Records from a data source
========================================
(** ** Control interface and stamping support *)

Definition vfs_s_setctl (fuel : nat) (me : vfs_class) (path : string)
    (ctlop : Z) (arg : option string) : M Z :=
  if ctlop =? VFS_SETCTL_STALE_DATA E then
    do ino <- vfs_s_inode_from_path fuel me path 0;
    match ino with
    | None => ret 0
    | Some ino =>
        do x <- get_inode ino;
        do r <- get_super (i_super x);
        match arg with
        | Some _ => put_super (i_super x) (set_s_want_stale 1 r)
        | None =>
            put_super (i_super x) (set_s_want_stale 0 r) ;;
            do x <- get_inode ino;
            vfs_s_invalidate fuel me (i_super x)
        end ;;
        ret 1
    end
  else if ctlop =? VFS_SETCTL_LOGFILE E then
    do s <- get_state;
    modify (set_logfile (host_fopen E arg s)) ;;
    ret 1
  else if ctlop =? VFS_SETCTL_FLUSH E then
    modify (set_flush 1) ;;
    ret 1
  else ret 0.

(** Our data structures should survive free of superblock at any time *)
Definition vfs_s_nothingisopen (id : option super_id) : M Z :=
  ret 1.

(** ** Class wiring *)

(** Initialize one of our subclasses - fill common functions *)
Definition vfs_s_init_class (vclass : vfs_class) (sub : vfs_s_subclass)
    : vfs_class :=
  let remote := negb (Z.land (sub_flags sub) (VFS_S_REMOTE E) =? 0) in
  let readonly := negb (Z.land (sub_flags sub) (VFS_S_READONLY E) =? 0) in
  let sub :=
    mk_subclass (sub_flags sub) (init_inode sub) (free_inode sub) (init_entry sub)
      (free_archive sub) (linear_start sub) (linear_close sub) (archive_check sub)
      (archive_same sub) (open_archive sub) (fh_open sub) (fh_close sub)
      (file_store sub) (dir_load sub)
      (Some (if remote then Find_entry_linear else Find_entry_tree))
      (Some Dir_uptodate_core) in
  mk_class (c_name vclass) (c_prefix vclass) sub
    (Some M_vfs_s_fill_names)
    (Some M_vfs_s_open)
    (Some M_vfs_s_close)
    (Some M_vfs_s_read)
    (if readonly then c_write vclass else Some M_vfs_s_write)
    (Some M_vfs_s_opendir)
    (Some M_vfs_s_readdir)
    (Some M_vfs_s_closedir)
    (Some M_vfs_s_stat)
    (Some M_vfs_s_lstat)
    (Some M_vfs_s_fstat)
    (Some M_vfs_s_readlink)
    (Some M_vfs_s_chdir)
    (Some M_vfs_s_ferrno)
    (Some M_vfs_s_lseek)
    (Some M_vfs_s_getid)
    (Some M_vfs_s_nothingisopen)
    (Some M_vfs_s_free)
    (if remote then Some M_vfs_s_getlocalcopy else c_getlocalcopy vclass)
    (if remote then Some M_vfs_s_ungetlocalcopy else c_ungetlocalcopy vclass)
    (Some M_vfs_s_setctl).

(** The call [( *vclass->nothingisopen) (id)] of the garbage collector. *)
Definition call_nothingisopen (vclass : vfs_class) (id : option super_id) : M Z :=
  match c_nothingisopen vclass with
  | Some M_vfs_s_nothingisopen => vfs_s_nothingisopen id
  | _ => fault
  end.

End Core.

(** * Sample environment, class and states

    Used to run the model on concrete inputs. *)

(** Modelled from the spec: [custom_canonicalize_pathname] is in another
    file; the spec says that leading [./], duplicate slashes and trailing
    slashes are collapsed and [..] is kept literally. *)
Fixpoint join_slashes (path : string) : string :=
  match path with
  | EmptyString => EmptyString
  | String c rest =>
      if is_sep c then
        match rest with
        | String c' _ => if is_sep c' then join_slashes rest
                         else String c (join_slashes rest)
        | EmptyString => String c EmptyString
        end
      else String c (join_slashes rest)
  end.

Definition strip_dot_slash (path : string) : string :=
  match path with
  | String "."%char (String "/"%char rest) => rest
  | _ => path
  end.

Fixpoint strip_trailing_slash (path : string) : string :=
  match path with
  | EmptyString => EmptyString
  | String c rest =>
      match rest with
      | EmptyString => if is_sep c then EmptyString else path
      | String _ _ => String c (strip_trailing_slash rest)
      end
  end.

Definition sample_canonicalize (path : string) : string :=
  match path with
  | String "/"%char EmptyString => path
  | _ => strip_trailing_slash (strip_dot_slash (join_slashes path))
  end.

(** The sample environment: distinct flag bits, a hop budget of 15, one
    archive that every path belongs to, a host that always finds memory
    and hands out descriptor 3. *)
Definition sample_env : environment :=
  {| FL_NONE := 0;
     FL_FOLLOW := 1;
     FL_MKDIR := 2;
     FL_MKFILE := 4;
     FL_DIR := 8;
     FL_NO_OPEN := 1;
     LINK_FOLLOW := 15;
     VFS_S_REMOTE := 2;
     VFS_S_READONLY := 1;
     IS_LINEAR := fun a => a =? 1024;
     NO_LINEAR := fun a => if a =? 1024 then 0 else a;
     VFS_SETCTL_STALE_DATA := 1;
     VFS_SETCTL_LOGFILE := 2;
     VFS_SETCTL_FLUSH := 3;
     custom_canonicalize_pathname := sample_canonicalize;
     vfs_split := fun inname => (EmptyString, Some inname, None);
     vfs_mkstemps := fun _ name _ => Some (3, "/tmp/mc-" ++ name);
     host_open := fun _ _ _ _ => (3, 0);
     host_write := fun _ _ count _ => (count, 0);
     g_try_new0_ok := fun _ => true;
     host_fopen := fun arg _ => arg |}.

Definition no_hooks : vfs_s_subclass :=
  {| sub_flags := 0;
     init_inode := false;
     free_inode := false;
     init_entry := false;
     free_archive := false;
     linear_start := false;
     linear_close := false;
     archive_check := None;
     archive_same := Some (fun _ _ _ _ _ => 1);
     open_archive := None;
     fh_open := None;
     fh_close := None;
     file_store := None;
     dir_load := None;
     find_entry := None;
     dir_uptodate := None |}.

Definition empty_class : vfs_class :=
  mk_class "samplefs" "sample" no_hooks None None None None None None None None
    None None None None None None None None None None None None None.

(** A tree class (archive style) without hooks. *)
Definition tree_class : vfs_class := vfs_s_init_class sample_env empty_class no_hooks.

Definition empty_state : state :=
  mk_state ∅ ∅ ∅ 0 0 0 [] 0 0 0 None 18 1000 1000 100 [].

Definition dir_st (nlink : Z) : stat := mk_stat 16877 nlink 0 0 0 0 0 0 0 0 0.
Definition reg_st (nlink : Z) : stat := mk_stat 33188 nlink 0 0 0 0 0 0 0 0 0.
Definition lnk_st (nlink : Z) : stat := mk_stat 41471 nlink 0 0 0 0 0 0 0 0 0.

(** An archive with the directory [a], the file [a/b] and the two
    symlinks [l1 -> l2] and [l2 -> l1]. *)
Definition tree_state : state :=
  mk_state
    (list_to_map
       [(1%positive, mk_inode 1 None [1; 3; 4]%positive (dir_st 1) None None 0);
        (2%positive, mk_inode 1 (Some 1%positive) [2%positive] (dir_st 1) None None 0);
        (3%positive, mk_inode 1 (Some 2%positive) [] (reg_st 1) None None 0);
        (4%positive, mk_inode 1 (Some 3%positive) [] (lnk_st 1) (Some "l2") None 0);
        (5%positive, mk_inode 1 (Some 4%positive) [] (lnk_st 1) (Some "l1") None 0)])
    (list_to_map
       [(1%positive, mk_entry (Some 1%positive) "a" (Some 2%positive));
        (2%positive, mk_entry (Some 2%positive) "b" (Some 3%positive));
        (3%positive, mk_entry (Some 1%positive) "l1" (Some 4%positive));
        (4%positive, mk_entry (Some 1%positive) "l2" (Some 5%positive))])
    (list_to_map [(1%positive, mk_super (Some "x.tar") (Some 1%positive) 0 0 5)])
    5 4 0 [1%positive] 5 0 0 None 18 1000 1000 100 [].

(** An archive with the links [d1 -> d2/t], [d2 -> d3/u], [d3 -> real]
    and the file [real/u/t]. *)
Definition hop_state : state :=
  mk_state
    (list_to_map
       [(1%positive, mk_inode 1 None [1; 2; 3; 4]%positive (dir_st 1) None None 0);
        (2%positive, mk_inode 1 (Some 1%positive) [] (lnk_st 1) (Some "d2/t") None 0);
        (3%positive, mk_inode 1 (Some 2%positive) [] (lnk_st 1) (Some "d3/u") None 0);
        (4%positive, mk_inode 1 (Some 3%positive) [] (lnk_st 1) (Some "real") None 0);
        (5%positive, mk_inode 1 (Some 4%positive) [5%positive] (dir_st 1) None None 0);
        (6%positive, mk_inode 1 (Some 5%positive) [6%positive] (dir_st 1) None None 0);
        (7%positive, mk_inode 1 (Some 6%positive) [] (reg_st 1) None None 0)])
    (list_to_map
       [(1%positive, mk_entry (Some 1%positive) "d1" (Some 2%positive));
        (2%positive, mk_entry (Some 1%positive) "d2" (Some 3%positive));
        (3%positive, mk_entry (Some 1%positive) "d3" (Some 4%positive));
        (4%positive, mk_entry (Some 1%positive) "real" (Some 5%positive));
        (5%positive, mk_entry (Some 5%positive) "u" (Some 6%positive));
        (6%positive, mk_entry (Some 6%positive) "t" (Some 7%positive))])
    (list_to_map [(1%positive, mk_super (Some "x.tar") (Some 1%positive) 0 0 7)])
    7 6 0 [1%positive] 7 0 0 None 18 1000 1000 100 [].










(** The mode [vfs_s_automake] asks for. *)
Definition automake_mode (E : environment) (flags : Z) : Z :=
  if Z.land flags (FL_MKDIR E) =? 0 then 511 else Z.lor 511 S_IFDIR.

(** The path has a last character and it is not a separator. *)
Fixpoint ends_in_segment (path : string) : bool :=
  match path with
  | EmptyString => false
  | String c rest =>
      match rest with
      | EmptyString => negb (is_sep c)
      | String _ _ => ends_in_segment rest
      end
  end.

(** [tree_walk E rs follow root path s e s']: the walk of
    [vfs_s_find_entry_tree] over [path] from the directory [root] in the
    state [s] resolves every segment and ends at the entry [e] in the
    state [s'].  Each segment is found by the scan of the directory the
    walk is in and handed to the symlink follower [rs], with
    [LINK_FOLLOW] when a separator comes behind it and with [follow]
    otherwise; the walk goes on in the inode of the entry that comes
    back, and [e] is the entry that came back for the last segment. *)
Inductive tree_walk (E : environment) (rs : option entry_id → Z → M (option entry_id))
    (follow : Z) : inode_id → string → state → entry_id → state → Prop :=
  | walk_last (root : inode_id) (x : vfs_s_inode) (path : string)
      (e0 e : entry_id) (y : vfs_s_entry) (ino : inode_id) (s s1 : state) :
      skip_seps path ≠ EmptyString →
      inodes s !! root = Some x →
      scan_subdir (i_subdir x) (skip_seps path) (segment_length (skip_seps path)) s
        = Ret (Some e0) s →
      rs (Some e0)
         (if has_sep (advance (segment_length (skip_seps path)) (skip_seps path))
          then LINK_FOLLOW E else follow) s
        = Ret (Some e) s1 →
      entries s1 !! e = Some y →
      e_ino y = Some ino →
      skip_seps (advance (segment_length (skip_seps path)) (skip_seps path))
        = EmptyString →
      tree_walk E rs follow root path s e s1
  | walk_more (root : inode_id) (x : vfs_s_inode) (path : string)
      (e0 e : entry_id) (y : vfs_s_entry) (ino : inode_id) (s s1 : state)
      (e' : entry_id) (s2 : state) :
      skip_seps path ≠ EmptyString →
      inodes s !! root = Some x →
      scan_subdir (i_subdir x) (skip_seps path) (segment_length (skip_seps path)) s
        = Ret (Some e0) s →
      rs (Some e0)
         (if has_sep (advance (segment_length (skip_seps path)) (skip_seps path))
          then LINK_FOLLOW E else follow) s
        = Ret (Some e) s1 →
      entries s1 !! e = Some y →
      e_ino y = Some ino →
      skip_seps (advance (segment_length (skip_seps path)) (skip_seps path))
        ≠ EmptyString →
      tree_walk E rs follow ino
        (advance (segment_length (skip_seps path)) (skip_seps path)) s1 e' s2 →
      tree_walk E rs follow root path s e' s2.

(** [MEDATA->find_entry (me, root, path, follow, flags)]: the resolver the
    class is bound to. *)
Definition class_find_entry (E : environment) (fuel : nat) (me : vfs_class)
    (root : option inode_id) (path : string) (follow flags : Z)
    : M (option entry_id) :=
  match find_entry (MEDATA me) with
  | Some Find_entry_tree => vfs_s_find_entry_tree E fuel me root path follow flags
  | Some Find_entry_linear => vfs_s_find_entry_linear E fuel me root path follow flags
  | None => fault
  end.

(** The text whose last segment the class-bound resolver looks up with
    the budget it was given: the tree resolver walks the canonical path,
    the linear one walks the canonical name part behind the last
    separator. *)
Definition last_hop_path (E : environment) (me : vfs_class) (target : string)
    : string :=
  match find_entry (MEDATA me) with
  | Some Find_entry_linear =>
      custom_canonicalize_pathname E
        (snd (split_dir_name (custom_canonicalize_pathname E target)))
  | _ => custom_canonicalize_pathname E target
  end.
========================================
> **Exercise aim**
Whenever the word "option" shows up in a line above, copy that line.

> **Answer to the exercise**
    (ctlop : Z) (arg : option string) : M Z :=
Definition vfs_s_nothingisopen (id : option super_id) : M Z :=
Definition call_nothingisopen (vclass : vfs_class) (id : option super_id) : M Z :=
Inductive tree_walk (E : environment) (rs : option entry_id → Z → M (option entry_id))
    (root : option inode_id) (path : string) (follow flags : Z)
    : M (option entry_id) :=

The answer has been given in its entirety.